<<<<
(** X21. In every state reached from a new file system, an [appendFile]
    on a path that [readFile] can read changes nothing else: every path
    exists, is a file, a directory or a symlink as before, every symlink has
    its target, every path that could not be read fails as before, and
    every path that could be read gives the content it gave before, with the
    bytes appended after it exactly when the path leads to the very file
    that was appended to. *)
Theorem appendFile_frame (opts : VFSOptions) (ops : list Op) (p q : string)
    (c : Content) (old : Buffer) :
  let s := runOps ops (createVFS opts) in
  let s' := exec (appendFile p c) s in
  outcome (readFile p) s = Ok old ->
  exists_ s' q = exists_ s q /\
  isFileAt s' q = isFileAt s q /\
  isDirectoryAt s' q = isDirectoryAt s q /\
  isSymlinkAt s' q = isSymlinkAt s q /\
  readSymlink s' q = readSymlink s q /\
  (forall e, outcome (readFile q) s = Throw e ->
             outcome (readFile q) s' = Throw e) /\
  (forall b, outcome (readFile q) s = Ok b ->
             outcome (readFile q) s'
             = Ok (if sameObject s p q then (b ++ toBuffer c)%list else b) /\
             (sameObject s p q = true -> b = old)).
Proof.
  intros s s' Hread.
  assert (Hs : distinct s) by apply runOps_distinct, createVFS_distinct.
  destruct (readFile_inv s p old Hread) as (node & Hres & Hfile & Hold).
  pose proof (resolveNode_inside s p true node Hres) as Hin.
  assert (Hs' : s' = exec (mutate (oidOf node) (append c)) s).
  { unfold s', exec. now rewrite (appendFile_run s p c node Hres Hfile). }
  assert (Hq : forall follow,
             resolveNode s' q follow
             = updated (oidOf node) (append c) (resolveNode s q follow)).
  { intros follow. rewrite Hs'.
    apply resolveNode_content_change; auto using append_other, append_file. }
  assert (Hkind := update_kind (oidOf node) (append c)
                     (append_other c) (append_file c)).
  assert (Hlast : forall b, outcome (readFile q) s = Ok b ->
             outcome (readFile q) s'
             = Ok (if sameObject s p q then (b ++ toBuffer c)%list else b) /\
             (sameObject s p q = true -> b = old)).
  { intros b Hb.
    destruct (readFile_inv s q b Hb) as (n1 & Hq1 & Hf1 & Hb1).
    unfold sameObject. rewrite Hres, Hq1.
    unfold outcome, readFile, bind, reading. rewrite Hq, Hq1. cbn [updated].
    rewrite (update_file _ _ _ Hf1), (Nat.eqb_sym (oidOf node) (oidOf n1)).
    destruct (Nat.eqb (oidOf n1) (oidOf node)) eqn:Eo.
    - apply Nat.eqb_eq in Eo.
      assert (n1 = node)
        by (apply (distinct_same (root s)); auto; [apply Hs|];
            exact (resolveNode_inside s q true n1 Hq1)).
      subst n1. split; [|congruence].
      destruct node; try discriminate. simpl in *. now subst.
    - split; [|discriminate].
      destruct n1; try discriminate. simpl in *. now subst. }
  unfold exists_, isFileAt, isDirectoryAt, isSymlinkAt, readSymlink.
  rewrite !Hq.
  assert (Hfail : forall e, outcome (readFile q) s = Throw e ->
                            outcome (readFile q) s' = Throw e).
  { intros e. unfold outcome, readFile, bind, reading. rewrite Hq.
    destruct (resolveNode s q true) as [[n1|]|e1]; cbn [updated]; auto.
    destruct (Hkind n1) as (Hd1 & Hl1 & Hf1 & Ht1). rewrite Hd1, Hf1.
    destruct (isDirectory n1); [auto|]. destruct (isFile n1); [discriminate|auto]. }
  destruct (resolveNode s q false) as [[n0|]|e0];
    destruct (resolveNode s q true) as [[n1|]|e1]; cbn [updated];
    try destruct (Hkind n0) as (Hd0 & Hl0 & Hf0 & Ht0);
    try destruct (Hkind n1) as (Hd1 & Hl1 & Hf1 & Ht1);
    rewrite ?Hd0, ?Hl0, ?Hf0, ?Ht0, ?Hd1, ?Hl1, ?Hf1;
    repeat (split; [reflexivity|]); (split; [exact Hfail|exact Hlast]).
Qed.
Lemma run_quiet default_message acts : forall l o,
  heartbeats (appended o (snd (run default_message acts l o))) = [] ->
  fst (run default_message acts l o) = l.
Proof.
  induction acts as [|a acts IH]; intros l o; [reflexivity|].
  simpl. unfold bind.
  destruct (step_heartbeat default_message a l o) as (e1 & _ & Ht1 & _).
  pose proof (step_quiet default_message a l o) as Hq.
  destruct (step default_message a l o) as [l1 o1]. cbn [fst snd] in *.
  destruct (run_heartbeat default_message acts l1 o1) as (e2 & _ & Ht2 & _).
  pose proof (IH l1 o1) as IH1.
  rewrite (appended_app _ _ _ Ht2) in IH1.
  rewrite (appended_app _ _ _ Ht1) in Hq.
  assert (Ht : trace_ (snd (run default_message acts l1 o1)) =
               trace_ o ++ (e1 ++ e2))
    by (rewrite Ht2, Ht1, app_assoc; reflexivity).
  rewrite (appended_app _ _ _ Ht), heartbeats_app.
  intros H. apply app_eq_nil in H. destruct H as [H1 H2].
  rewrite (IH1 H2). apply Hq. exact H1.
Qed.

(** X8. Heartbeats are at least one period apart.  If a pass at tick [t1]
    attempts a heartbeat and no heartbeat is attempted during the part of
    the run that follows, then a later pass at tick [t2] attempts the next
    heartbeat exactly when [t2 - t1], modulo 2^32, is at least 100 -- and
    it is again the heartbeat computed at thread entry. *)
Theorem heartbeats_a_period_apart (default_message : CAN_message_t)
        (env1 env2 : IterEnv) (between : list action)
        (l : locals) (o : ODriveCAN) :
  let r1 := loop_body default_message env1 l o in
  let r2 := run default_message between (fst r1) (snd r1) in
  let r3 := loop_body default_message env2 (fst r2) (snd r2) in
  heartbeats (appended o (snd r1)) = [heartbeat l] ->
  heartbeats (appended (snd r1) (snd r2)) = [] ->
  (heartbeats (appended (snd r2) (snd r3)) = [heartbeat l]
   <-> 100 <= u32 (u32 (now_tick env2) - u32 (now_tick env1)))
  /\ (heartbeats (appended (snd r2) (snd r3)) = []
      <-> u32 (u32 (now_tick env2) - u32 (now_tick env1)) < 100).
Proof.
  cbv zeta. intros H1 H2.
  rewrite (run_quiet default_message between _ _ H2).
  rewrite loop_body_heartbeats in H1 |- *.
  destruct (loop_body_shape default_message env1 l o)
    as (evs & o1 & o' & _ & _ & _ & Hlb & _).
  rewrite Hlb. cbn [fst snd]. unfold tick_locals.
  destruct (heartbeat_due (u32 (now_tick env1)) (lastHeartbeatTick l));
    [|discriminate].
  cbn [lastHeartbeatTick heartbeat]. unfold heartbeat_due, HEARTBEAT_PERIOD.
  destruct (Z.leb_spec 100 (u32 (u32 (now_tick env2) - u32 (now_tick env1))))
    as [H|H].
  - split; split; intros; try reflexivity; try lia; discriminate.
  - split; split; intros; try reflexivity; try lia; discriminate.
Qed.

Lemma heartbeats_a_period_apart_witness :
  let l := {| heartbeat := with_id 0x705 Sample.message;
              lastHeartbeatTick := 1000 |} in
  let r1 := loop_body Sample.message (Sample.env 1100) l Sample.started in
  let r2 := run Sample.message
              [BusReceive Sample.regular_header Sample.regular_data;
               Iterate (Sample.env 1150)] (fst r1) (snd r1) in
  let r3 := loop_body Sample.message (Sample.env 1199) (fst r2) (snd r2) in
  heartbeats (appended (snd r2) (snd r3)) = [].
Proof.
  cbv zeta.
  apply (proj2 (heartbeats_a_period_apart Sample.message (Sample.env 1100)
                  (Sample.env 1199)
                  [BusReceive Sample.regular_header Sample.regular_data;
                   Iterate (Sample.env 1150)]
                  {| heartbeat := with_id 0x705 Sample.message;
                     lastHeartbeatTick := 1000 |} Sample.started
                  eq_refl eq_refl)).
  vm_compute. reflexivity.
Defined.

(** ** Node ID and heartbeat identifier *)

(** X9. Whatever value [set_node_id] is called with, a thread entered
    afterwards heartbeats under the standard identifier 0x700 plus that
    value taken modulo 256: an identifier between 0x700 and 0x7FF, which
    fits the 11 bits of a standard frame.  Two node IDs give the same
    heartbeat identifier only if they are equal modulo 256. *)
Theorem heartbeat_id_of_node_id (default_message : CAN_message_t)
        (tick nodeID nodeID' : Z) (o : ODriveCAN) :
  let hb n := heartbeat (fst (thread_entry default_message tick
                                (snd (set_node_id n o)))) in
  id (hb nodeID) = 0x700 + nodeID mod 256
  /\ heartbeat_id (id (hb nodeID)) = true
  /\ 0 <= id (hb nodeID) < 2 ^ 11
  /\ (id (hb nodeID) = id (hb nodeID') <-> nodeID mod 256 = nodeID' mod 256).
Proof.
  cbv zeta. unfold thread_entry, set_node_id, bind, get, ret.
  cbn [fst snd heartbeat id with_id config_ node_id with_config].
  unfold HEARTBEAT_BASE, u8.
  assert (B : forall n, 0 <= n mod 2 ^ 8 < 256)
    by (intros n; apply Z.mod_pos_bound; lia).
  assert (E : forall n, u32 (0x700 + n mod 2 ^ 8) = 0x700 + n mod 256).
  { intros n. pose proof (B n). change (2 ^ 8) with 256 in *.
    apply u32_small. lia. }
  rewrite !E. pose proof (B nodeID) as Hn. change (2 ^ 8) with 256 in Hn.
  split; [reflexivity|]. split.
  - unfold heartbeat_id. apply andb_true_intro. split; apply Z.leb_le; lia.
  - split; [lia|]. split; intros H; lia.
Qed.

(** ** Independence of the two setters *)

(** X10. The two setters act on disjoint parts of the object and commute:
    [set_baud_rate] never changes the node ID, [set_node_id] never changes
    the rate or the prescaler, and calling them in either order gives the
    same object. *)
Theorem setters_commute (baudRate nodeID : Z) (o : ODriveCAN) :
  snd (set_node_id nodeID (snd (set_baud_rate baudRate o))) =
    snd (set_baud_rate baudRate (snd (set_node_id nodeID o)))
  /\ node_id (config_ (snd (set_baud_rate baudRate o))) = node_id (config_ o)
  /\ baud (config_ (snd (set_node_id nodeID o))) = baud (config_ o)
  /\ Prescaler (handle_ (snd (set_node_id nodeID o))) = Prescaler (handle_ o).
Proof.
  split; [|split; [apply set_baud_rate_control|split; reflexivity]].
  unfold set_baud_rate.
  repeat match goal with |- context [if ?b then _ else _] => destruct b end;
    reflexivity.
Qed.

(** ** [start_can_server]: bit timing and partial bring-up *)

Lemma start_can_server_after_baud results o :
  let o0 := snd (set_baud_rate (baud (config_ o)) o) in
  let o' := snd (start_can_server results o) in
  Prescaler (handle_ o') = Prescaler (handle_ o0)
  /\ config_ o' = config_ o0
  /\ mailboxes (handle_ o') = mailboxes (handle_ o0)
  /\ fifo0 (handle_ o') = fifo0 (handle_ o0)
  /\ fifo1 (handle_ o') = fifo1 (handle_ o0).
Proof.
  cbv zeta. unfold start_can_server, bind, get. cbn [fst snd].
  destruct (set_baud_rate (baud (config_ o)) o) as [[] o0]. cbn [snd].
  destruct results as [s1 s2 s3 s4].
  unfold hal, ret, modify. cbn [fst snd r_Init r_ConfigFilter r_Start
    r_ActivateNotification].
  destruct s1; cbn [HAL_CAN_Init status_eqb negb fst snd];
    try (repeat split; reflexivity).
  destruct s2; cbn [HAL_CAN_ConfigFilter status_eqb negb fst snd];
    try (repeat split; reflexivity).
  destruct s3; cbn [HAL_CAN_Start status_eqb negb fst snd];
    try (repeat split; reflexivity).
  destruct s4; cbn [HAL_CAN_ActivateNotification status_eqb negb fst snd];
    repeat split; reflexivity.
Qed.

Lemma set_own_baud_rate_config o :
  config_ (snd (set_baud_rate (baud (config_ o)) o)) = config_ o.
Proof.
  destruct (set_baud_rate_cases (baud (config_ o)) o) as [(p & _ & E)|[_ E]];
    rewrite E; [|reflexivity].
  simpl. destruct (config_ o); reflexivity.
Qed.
>>>>
→ To do:
Quote, word for word, every line from the top of the entries through the line that holds "assert (Hs : distinct".

→ Answer section:
(** X21. In every state reached from a new file system, an [appendFile]
    on a path that [readFile] can read changes nothing else: every path
    exists, is a file, a directory or a symlink as before, every symlink has
    its target, every path that could not be read fails as before, and
    every path that could be read gives the content it gave before, with the
    bytes appended after it exactly when the path leads to the very file
    that was appended to. *)
Theorem appendFile_frame (opts : VFSOptions) (ops : list Op) (p q : string)
    (c : Content) (old : Buffer) :
  let s := runOps ops (createVFS opts) in
  let s' := exec (appendFile p c) s in
  outcome (readFile p) s = Ok old ->
  exists_ s' q = exists_ s q /\
  isFileAt s' q = isFileAt s q /\
  isDirectoryAt s' q = isDirectoryAt s q /\
  isSymlinkAt s' q = isSymlinkAt s q /\
  readSymlink s' q = readSymlink s q /\
  (forall e, outcome (readFile q) s = Throw e ->
             outcome (readFile q) s' = Throw e) /\
  (forall b, outcome (readFile q) s = Ok b ->
             outcome (readFile q) s'
             = Ok (if sameObject s p q then (b ++ toBuffer c)%list else b) /\
             (sameObject s p q = true -> b = old)).
Proof.
  intros s s' Hread.
  assert (Hs : distinct s) by apply runOps_distinct, createVFS_distinct.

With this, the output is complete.